Nuove armi all'Ucraina, via libera del governo: aiuti fino al 2023. «Impegno mantenuto»

La soddisfazione del premier: «Un voto rapido e unanime»

Armi in Ucraina, ok del Cdm: invio prorogato fino alla fine del 2023
di Francesco Malfetano
4 Minuti di Lettura
Giovedì 1 Dicembre 2022, 20:47 - Ultimo aggiornamento: 2 Dicembre, 00:36

«Abbiamo mantenuto gli impegni presi». A rivendicarlo è il presidente del Consiglio Giorgia Meloni quando, in chiusura di un Consiglio dei ministri slittato più volte ieri ma terminato dopo soli quaranta minuti poco prima delle 21, prende la parola per ringraziare i suoi ministri per il voto «rapido e unanime» con cui hanno autorizzato l’esecutivo a cedere - secondo lo schema presentato dal ministro della Difesa Guido Crosetto - «mezzi, materiali ed equipaggiamenti militari in favore delle autorità governative dell’Ucraina» fino al 31 dicembre 2023.
 

L’AUTORIZZAZIONE
E cioè, come spiega uno dei ministri presenti al cdm, «al netto delle polemiche d’Aula e di qualche dichiarazione fuori fuoco» dei componenti della maggioranza, il decreto con cui è stata rinnovata per un altro anno l’autorizzazione a sostenere le autorità governative ucraine già definita dall’esecutivo guidato da Mario Draghi nell’aprile scorso. Sempre «previo atto di indirizzo delle Camere». Un passo importante che di fatti anticipa quello che, con ogni probabilità già prima della fine dell’anno, sarà l’eguale sostegno unanime con cui si licenzierà un sesto pacchetto di aiuti a Kiev. 

 

«Anche chi tra i miei colleghi era più dubbioso, visti i risultati sul campo, deve essersi convinto» analizza un ministro alludendo ai dubbi avanzati nei mesi scorsi soprattutto dai leghisti.
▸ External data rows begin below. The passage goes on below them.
(** X15.  A periodic window is caught by the threshold search: if the
    window repeats itself after a number of samples that lies in the lag
    range (with its successor), the search breaks at a lag no larger than
    that period -- it never falls back to the global minimum -- and the
    minimum it stores is below the threshold 0.15; a result returned for
    such a window therefore has a clarity above 0.85. *)
Theorem periodic_window_is_clear (M : MathLib) d timeData dateNow period :
  isInitialized d = true ->
  vadRejects (computeRMS timeData) = false ->
  periodic timeData period ->
  (minTauOf d <= Z.of_nat period)%Z ->
  (Z.of_nat period + 1
   <= Z.min (maxTauOf d) (Z.of_nat (List.length timeData) - 1))%Z ->
  (List.length timeData <= List.length (yinBuffer d))%nat ->
  let d' := snd (detectPitch d timeData dateNow) in
  lastYinMin d' < 15 # 100 /\
  (exists tau,
      searchTau (yinBuffer d') (minTauOf d)
                (Z.min (maxTauOf d) (Z.of_nat (List.length timeData) - 1))
      = Some (tau, lastYinMin d') /\
      (minTauOf d <= tau <= Z.of_nat period)%Z) /\
  (forall r, fst (detectPitch d timeData dateNow) = Some r ->
             85 # 100 < PitchDetectionResult.clarity r <= 1).
Proof.
  intros Hinit Hvad Hp Hlo Hhi Hlen. cbv zeta.
  assert (Hmin : Z.max 2 (minTauOf d) = minTauOf d)
    by (unfold minTauOf; lia).
  destruct (searchTau_on_periodic timeData (yinBuffer d) (minTauOf d)
              (Z.min (maxTauOf d) (Z.of_nat (List.length timeData) - 1))
              period Hp ltac:(lia) Hhi ltac:(lia)) as (tau & S1 & S2 & S3).
  cbv zeta in S1, S2, S3.
  unfold detectPitch. rewrite Hinit, Hvad. cbn [negb].
  unfold yinDetectFrequency. rewrite S1.
  set (yin' := overwrite _ (yinBuffer d)) in *.
  set (v := valOf yin' tau) in *.
  set (freq := div (effectiveRate d) _).
  assert (C : 85 # 100 < clamp01 (1 - v) <= 1).
  { split; [|apply DetectorFacts.clamp01_range]. unfold clamp01.
    unfold yinThreshold in S3.
    destruct (Q.max_spec 0 (Qmin 1 (1 - v))) as [[L E]|[L E]];
      destruct (Q.min_spec 1 (1 - v)) as [[L' E']|[L' E']]; lra. }
  destruct (freqRejects freq);
    [|destruct freq as [f| | |]; [destruct (computeRMS timeData) as [r0| | |]|..]];
    cbn [snd fst lastYinMin yinBuffer];
    (split; [unfold yinThreshold in S3; assumption|]);
    (split; [exists tau; split; [assumption | lia]|]);
    intros r Hr; try discriminate Hr.
  injection Hr as <-. cbn [PitchDetectionResult.clarity]. exact C.
Qed.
Carroccio che, peraltro, ieri ha visto il suo leader Matteo Salvini partecipare solo in collegamento alla riunione, trovandosi a Palermo perché questa mattina è in agenda l’udienza del processo Open Arms. In ogni caso «nessun problema» in cdm garantisce anche una fonte leghista, che non commenta il sesto invio di armi - su cui sono già stati respinti i consueti attacchi del Movimento 5 stelle di Giuseppe Conte - che quindi ora va verso la sua definizione. Al suo interno ci saranno soprattutto i sistemi missilistici di difesa aerea richiesti dal presidente ucraino Volodymyr Zelensky. A dispetto di quanto prospettato fino ad oggi però, stando alle ultime indiscrezioni, a partire non dovrebbero essere gli avanzatissimi Samp/T espressamente richiesti da Kiev, ma gli Aspide, più semplici da cedere. 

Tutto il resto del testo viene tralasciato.